Por isso, a luta chama-se feminismo, pois defender os direitos das mulheres apenas
como direitos humanos seria inócuo e muito amplo, mesmo que claramente seja um
tema inserido no feminismo. Ser feminista é destacar o problema de gênero, que Louro
(2003, p 17) afirma em relação as mulheres: “tornar visível aquela que fora ocultada foi
o grande objetivo das estudiosas feministas. A segregação social e política a que as
mulheres foram historicamente conduzidas tivera como conseqüência a sua ampla
invisibilidade como sujeito”. Nessa autoafirmação as feministas promovem reflexões e
mudanças educacionais focadas no caráter fundamentalmente social do gênero.
Com isso, o feminismo refuta o determinismo biológico desconstruindo atributos
socialmente aprendidos como femininos, conforme Zaidman (2009, p. 83) também
sobre a reflexão: “por que negar o que a especificidade feminina – mesmo tendo nascido
da opressão – poderia nos dar?”. Afinal, todo o mundo pode e deve aprender sobre
compaixão, afeto, gentileza e respeito que o feminino remete. Esse não nasce com as
mulheres, é aprendido. Nesse sentido, possibilita-se a ruptura da educação tradicional
que hierarquiza papéis sociais sexistas e para Zaidman (2009, p. 82) “enfatiza o aspecto
coercivo e repressivo da transmissão de modelos” da aprendizagem intelectual à
submissão, em que lembra como Beauvoir7 descreve tal educação limitante à autonomia
das mulheres e suas afirmações como sujeitos aptos a disputa de poder social.

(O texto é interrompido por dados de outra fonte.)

Lemma prepareSource_transfer key src t s : prepareSource key src t = Ok s -> transfer t = None.
Proof. unfold prepareSource. by destruct (transfer t). Qed.

Lemma prepareTransfer_quotes cfg key t d q :
  prepareTransfer cfg key t = Ok (d, q) ->
  exists x, quotes t = Some x /\ tp_amount q = q_transferAmount x /\ ilpPacket q = q_ilpPacket x /\
    condition q = q_condition x /\ expiration q = q_expiration x /\ tp_transferId q = key.
Proof.
  unfold prepareTransfer, toTransfersPostRequest. intros H. destruct (getFspId _ (payee t) _); [|done].
  destruct (quotes t) as [x|]; [|done]. destruct (getFspId _ (payer t) _); [|done].
  destruct (validateDecimals _ _); [|done]. injection H as <- <-. exists x. done.
Qed.

(** How many times a trace calls the hub. *)
Definition hubs {Q C} (l : list (effect Q C)) : nat :=
  length (List.filter (fun e => match e with EHub _ => true | _ => false end) l).

Lemma hubs_app {Q C} (l k : list (effect Q C)) : hubs (l ++ k) = (hubs l + hubs k)%nat.
Proof. unfold hubs. by rewrite List.filter_app, length_app. Qed.

Lemma hubs_take {Q C} n (l : list (effect Q C)) : (hubs (take n l) <= hubs l)%nat.
Proof. rewrite <- (take_drop n l) at 2. rewrite hubs_app. lia. Qed.

Lemma failed_hubs {Q C} (course : list (effect Q C)) h s c l :
  failed_course course h s c l -> hubs c = 0%nat -> (hubs l <= hubs course)%nat.
Proof.
  intros (pre & -> & Hpre) Hc. rewrite hubs_app, Hc, Nat.add_0_r.
  destruct Hpre as [(n & _ & ->)| ->]; [apply hubs_take|]. rewrite hubs_app, Nat.add_0_r. apply hubs_take.
Qed.

Lemma calls_hub_elem {Q C} (l : list (effect Q C)) q : EHub q ∈ l -> calls_hub l = true.
Proof. intros H. unfold calls_hub. apply existsb_exists. exists (EHub q). split; [by apply list_elem_of_In | done]. Qed.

Nesse feminino e masculino que devem integrar personalidades individuais com
autonomia, há a questão da maternidade imposta às mulheres como natural, que Ligia
Sena (2016) trata como experiência ímpar para cada mulher, o que rompe também com
o estigma de feminilidade. A divergência dessa subjugação do feminino é perceptível na
história de Ligia porque sua mãe era a chefe de decisões em casa e, ao mesmo tempo,
era quem mais trabalhava pelo lar e pelas filhas, por isso também educava de modo
mais rígido e menos afetuoso que o pai, por vezes era violenta e autoritária, deixando
claro as responsabilidades desiguais no lar:
minha mãe me educou e meu pai me mimou, meu pai não participou da
minha educação, se eu dissesse ‘pai vou lá na China’ ele dizia ‘tá bom, vai lá
confio em você’, isso meio que me desesperava. E outra, isso é uma omissão,
deixa para a mãe todas as decisões importantes de três filhas, três crianças,
então foi muito complicado para minha mãe também (LIGIA SENA, 2016).
7 Segundo Sexo (1949)
7 Seminário Internacional Fazendo Gênero 11 & 13th Women’s Worlds Congress (Anais Eletrônicos),
Florianópolis, 2017, ISSN 2179-510X
Esse poder das mulheres no ambiente doméstico é um problema, pois se torna
uma sobrecarga para elas devido à omissão dos pais de família no lar. Mas, segundo
Grossi (2004, p. 16) “como explicaríamos o fato de que em nossa cultura brasileira são
as mães que mandam em casa? (...) Este é um dos elementos estruturais de nossa cultura,
o fato de haver uma divisão de poderes sociais, cabendo aos homens o poder sobre a
instância pública e às mulheres o privado”. Isso tem o suporte do “binômio dominação
masculina / submissão feminina” segundo a autora, que tem sido questionado nos
estudos gênero, pois afinal, é dessa limitação às mulheres que, em grande medida,
fortalece-se o patriarcado instituído em nossa história, sendo uma forma de organização
social segundo Scott (1990) que perpetua valores machistas.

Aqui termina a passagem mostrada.